→ EXTRACTED MATERIAL:
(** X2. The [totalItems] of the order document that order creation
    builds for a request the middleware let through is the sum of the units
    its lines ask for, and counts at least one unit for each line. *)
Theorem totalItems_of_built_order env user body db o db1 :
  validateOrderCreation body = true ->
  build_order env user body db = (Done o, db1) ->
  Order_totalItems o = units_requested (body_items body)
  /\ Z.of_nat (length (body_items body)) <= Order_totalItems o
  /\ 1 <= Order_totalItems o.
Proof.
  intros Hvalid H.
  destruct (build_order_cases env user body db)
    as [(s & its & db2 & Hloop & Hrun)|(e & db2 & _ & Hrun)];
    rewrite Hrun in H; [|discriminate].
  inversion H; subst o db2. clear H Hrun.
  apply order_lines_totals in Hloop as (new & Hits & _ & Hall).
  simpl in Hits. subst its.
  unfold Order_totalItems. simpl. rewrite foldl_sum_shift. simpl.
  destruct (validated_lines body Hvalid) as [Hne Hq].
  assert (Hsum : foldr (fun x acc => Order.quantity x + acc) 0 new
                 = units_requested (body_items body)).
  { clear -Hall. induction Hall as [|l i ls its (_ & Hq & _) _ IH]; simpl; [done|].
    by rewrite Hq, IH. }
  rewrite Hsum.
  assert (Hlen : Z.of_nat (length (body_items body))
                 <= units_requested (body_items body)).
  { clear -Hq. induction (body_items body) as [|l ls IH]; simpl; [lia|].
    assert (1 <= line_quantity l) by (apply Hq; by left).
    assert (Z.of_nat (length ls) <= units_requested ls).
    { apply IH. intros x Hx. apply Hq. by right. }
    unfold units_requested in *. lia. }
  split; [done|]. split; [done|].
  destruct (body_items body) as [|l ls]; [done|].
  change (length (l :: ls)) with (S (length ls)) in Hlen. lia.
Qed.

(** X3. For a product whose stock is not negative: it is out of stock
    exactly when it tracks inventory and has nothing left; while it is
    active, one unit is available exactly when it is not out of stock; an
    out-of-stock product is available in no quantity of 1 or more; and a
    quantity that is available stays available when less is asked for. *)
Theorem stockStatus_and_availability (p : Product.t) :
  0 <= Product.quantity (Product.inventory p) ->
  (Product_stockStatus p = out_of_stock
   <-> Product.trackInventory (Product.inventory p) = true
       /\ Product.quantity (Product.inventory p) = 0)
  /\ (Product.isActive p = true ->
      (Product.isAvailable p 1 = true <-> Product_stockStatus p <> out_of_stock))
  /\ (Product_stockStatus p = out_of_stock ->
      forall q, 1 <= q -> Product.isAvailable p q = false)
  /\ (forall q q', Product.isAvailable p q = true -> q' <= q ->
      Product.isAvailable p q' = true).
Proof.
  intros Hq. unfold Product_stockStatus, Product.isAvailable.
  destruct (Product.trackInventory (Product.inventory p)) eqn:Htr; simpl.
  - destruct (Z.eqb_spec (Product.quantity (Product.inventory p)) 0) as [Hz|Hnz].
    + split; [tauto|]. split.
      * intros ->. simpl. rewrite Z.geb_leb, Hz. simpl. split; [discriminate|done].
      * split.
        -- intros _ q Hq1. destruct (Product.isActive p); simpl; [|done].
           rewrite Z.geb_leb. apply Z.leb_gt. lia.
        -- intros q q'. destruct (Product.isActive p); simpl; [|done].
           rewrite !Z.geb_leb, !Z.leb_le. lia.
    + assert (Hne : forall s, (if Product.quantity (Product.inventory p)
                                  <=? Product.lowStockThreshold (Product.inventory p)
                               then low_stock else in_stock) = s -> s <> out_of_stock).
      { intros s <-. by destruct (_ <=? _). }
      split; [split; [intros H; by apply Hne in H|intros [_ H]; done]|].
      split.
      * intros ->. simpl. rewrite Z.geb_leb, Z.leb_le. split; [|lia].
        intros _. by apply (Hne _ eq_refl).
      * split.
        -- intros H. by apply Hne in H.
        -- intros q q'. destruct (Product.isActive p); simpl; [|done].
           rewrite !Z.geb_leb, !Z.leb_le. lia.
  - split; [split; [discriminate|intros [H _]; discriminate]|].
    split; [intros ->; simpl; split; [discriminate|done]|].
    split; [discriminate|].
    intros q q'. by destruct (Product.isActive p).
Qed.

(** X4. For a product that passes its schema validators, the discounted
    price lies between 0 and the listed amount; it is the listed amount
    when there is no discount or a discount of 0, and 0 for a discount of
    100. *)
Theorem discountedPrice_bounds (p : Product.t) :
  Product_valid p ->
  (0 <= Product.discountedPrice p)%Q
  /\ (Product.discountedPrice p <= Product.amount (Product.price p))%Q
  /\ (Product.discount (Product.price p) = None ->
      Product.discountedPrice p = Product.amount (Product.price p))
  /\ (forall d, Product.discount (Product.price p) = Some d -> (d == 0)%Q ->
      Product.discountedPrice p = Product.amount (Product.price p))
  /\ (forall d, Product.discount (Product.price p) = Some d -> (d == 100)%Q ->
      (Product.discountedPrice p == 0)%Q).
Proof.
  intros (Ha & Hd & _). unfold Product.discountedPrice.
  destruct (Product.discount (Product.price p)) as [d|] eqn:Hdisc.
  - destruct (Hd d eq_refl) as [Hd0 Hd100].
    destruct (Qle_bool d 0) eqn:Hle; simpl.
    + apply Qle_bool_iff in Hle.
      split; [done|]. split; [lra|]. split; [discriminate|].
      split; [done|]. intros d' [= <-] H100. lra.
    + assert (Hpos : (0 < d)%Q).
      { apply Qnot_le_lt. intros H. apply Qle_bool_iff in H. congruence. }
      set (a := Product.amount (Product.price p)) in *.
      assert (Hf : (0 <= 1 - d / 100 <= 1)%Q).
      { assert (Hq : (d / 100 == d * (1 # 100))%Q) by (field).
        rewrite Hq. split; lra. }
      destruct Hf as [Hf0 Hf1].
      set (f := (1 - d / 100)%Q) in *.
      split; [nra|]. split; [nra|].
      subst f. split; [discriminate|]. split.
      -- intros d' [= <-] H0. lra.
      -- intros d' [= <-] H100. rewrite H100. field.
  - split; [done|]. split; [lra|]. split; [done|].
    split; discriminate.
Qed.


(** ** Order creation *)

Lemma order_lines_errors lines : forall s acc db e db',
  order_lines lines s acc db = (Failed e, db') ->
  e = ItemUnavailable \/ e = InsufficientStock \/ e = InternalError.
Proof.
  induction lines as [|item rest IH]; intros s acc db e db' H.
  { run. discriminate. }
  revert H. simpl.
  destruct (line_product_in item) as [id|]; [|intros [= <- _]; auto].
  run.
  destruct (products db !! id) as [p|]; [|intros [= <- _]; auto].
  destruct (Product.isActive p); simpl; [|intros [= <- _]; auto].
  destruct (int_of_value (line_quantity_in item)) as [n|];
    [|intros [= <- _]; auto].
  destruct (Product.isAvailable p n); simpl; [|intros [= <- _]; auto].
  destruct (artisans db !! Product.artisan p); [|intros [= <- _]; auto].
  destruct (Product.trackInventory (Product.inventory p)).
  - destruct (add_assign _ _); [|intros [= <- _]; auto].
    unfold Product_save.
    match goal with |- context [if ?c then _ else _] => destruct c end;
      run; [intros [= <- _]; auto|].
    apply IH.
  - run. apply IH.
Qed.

---

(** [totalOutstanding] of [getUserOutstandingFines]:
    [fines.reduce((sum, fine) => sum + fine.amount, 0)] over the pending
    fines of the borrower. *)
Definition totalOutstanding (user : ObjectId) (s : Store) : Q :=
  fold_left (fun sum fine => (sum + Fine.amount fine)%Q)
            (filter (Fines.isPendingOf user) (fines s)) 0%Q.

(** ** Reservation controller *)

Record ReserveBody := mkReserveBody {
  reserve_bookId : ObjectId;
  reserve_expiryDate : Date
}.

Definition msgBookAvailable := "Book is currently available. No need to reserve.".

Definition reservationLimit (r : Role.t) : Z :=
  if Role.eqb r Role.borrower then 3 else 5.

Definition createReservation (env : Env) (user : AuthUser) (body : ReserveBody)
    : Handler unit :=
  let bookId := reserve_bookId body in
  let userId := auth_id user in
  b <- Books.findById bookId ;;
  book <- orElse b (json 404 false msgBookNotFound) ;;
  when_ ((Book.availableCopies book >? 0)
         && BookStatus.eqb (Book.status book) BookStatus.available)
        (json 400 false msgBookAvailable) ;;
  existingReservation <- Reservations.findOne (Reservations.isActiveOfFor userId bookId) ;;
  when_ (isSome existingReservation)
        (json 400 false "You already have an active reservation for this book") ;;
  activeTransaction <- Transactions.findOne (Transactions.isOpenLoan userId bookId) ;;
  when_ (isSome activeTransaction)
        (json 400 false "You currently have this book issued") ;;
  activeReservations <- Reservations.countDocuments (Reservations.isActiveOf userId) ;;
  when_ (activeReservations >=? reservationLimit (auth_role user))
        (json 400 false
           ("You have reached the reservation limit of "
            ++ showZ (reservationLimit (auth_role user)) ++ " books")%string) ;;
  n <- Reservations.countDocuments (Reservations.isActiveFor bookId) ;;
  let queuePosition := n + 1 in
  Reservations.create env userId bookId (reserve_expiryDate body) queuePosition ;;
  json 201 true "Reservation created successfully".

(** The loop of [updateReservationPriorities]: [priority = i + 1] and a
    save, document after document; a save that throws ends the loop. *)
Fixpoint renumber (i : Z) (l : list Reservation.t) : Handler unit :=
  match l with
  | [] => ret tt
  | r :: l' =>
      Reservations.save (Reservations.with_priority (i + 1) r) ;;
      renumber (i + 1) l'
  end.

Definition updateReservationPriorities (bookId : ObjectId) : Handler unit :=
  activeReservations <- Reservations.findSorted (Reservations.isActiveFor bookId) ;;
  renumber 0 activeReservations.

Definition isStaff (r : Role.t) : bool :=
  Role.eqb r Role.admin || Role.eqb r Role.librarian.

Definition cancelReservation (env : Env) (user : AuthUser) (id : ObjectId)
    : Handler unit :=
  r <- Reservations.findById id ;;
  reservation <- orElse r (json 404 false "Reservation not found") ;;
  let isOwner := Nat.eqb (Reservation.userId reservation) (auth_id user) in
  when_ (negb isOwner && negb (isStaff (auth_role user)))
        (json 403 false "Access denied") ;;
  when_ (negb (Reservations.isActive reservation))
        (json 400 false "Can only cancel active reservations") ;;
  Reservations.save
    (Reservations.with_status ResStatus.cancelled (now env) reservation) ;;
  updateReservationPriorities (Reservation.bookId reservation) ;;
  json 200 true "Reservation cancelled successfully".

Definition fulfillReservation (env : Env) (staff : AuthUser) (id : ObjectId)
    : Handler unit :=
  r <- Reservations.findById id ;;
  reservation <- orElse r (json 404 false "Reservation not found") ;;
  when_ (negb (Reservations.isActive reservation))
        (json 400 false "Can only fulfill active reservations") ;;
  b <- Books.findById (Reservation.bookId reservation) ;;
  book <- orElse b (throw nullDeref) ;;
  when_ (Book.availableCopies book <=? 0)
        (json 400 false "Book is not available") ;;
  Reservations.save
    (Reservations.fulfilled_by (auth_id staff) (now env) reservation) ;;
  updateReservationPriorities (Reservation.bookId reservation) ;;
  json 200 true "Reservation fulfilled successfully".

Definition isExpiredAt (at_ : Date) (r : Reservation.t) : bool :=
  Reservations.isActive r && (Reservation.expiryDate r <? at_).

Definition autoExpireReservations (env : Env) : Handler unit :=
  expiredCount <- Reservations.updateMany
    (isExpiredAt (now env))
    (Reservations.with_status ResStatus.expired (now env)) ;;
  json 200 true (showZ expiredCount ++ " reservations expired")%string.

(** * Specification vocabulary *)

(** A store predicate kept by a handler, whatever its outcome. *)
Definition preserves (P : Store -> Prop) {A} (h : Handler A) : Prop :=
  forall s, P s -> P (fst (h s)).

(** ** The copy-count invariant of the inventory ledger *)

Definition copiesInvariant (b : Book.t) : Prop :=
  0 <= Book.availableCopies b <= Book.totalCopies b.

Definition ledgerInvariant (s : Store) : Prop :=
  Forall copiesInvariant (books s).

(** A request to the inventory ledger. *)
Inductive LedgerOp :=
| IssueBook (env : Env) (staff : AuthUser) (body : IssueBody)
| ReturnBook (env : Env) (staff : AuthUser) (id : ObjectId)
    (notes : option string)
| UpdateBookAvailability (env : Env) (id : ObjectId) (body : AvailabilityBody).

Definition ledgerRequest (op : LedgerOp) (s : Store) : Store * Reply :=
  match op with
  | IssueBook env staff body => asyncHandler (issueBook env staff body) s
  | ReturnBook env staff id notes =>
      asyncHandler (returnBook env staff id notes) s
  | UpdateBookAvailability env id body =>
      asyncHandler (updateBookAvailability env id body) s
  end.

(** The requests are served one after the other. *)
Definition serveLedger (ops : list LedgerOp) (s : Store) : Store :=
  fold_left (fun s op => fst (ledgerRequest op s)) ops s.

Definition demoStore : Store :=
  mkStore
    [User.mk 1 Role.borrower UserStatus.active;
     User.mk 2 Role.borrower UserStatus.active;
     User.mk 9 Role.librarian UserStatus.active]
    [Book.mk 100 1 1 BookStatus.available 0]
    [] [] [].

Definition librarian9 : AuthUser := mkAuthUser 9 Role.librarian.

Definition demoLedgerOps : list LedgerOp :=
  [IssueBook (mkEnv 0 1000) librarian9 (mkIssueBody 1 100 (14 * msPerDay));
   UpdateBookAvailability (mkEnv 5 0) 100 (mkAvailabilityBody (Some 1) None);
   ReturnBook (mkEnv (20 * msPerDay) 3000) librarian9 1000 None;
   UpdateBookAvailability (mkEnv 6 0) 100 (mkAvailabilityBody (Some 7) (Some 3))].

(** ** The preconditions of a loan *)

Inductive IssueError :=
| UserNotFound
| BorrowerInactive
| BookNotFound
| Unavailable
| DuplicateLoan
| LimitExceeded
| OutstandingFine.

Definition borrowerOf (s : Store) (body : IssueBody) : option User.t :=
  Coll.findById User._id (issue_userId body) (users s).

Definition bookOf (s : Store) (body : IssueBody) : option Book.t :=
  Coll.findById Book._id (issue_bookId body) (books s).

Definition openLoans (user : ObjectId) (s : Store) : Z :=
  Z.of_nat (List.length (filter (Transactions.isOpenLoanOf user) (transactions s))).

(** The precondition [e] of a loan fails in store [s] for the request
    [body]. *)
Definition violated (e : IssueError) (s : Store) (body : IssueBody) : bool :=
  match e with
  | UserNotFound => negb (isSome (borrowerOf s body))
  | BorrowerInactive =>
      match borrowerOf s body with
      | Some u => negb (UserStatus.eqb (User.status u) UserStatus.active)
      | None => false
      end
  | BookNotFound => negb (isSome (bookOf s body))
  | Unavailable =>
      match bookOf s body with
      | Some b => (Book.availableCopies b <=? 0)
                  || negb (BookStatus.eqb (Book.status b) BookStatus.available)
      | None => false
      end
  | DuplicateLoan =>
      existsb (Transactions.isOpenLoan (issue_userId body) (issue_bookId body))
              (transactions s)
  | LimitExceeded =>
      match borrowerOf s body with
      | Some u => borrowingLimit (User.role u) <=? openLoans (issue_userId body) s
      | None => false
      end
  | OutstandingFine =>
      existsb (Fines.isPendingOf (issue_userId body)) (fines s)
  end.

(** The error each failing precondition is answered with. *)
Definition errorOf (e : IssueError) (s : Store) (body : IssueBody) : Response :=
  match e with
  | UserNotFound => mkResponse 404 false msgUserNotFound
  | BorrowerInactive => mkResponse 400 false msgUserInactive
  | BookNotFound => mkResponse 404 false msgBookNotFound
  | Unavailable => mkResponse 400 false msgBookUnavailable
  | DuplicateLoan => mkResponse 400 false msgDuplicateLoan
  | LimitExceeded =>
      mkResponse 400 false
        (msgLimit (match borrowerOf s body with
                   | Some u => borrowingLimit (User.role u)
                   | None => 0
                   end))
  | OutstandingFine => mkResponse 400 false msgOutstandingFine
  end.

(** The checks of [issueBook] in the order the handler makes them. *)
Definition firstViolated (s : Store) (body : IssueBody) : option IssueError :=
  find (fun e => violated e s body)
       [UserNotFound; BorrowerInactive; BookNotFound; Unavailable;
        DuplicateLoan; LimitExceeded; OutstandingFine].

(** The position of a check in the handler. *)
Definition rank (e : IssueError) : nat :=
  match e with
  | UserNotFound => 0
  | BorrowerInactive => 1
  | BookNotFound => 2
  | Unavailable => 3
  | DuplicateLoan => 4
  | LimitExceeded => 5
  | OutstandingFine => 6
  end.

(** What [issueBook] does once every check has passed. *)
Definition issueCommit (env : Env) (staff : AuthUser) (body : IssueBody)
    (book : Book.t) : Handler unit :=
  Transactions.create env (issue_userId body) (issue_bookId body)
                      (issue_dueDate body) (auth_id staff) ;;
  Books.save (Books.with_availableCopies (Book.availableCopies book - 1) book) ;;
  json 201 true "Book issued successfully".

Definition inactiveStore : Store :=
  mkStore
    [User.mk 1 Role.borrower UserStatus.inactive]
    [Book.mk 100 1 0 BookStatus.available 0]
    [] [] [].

→ PROMPT:
The expected answer is an exact copy of the lines above, beginning at the line with "(** ** The copy-count" and ending at the line with "(** A request to the inventory ledger. *)", with both ends in.

→ WRITTEN ANSWER:
(** ** The copy-count invariant of the inventory ledger *)

Definition copiesInvariant (b : Book.t) : Prop :=
  0 <= Book.availableCopies b <= Book.totalCopies b.

Definition ledgerInvariant (s : Store) : Prop :=
  Forall copiesInvariant (books s).

(** A request to the inventory ledger. *)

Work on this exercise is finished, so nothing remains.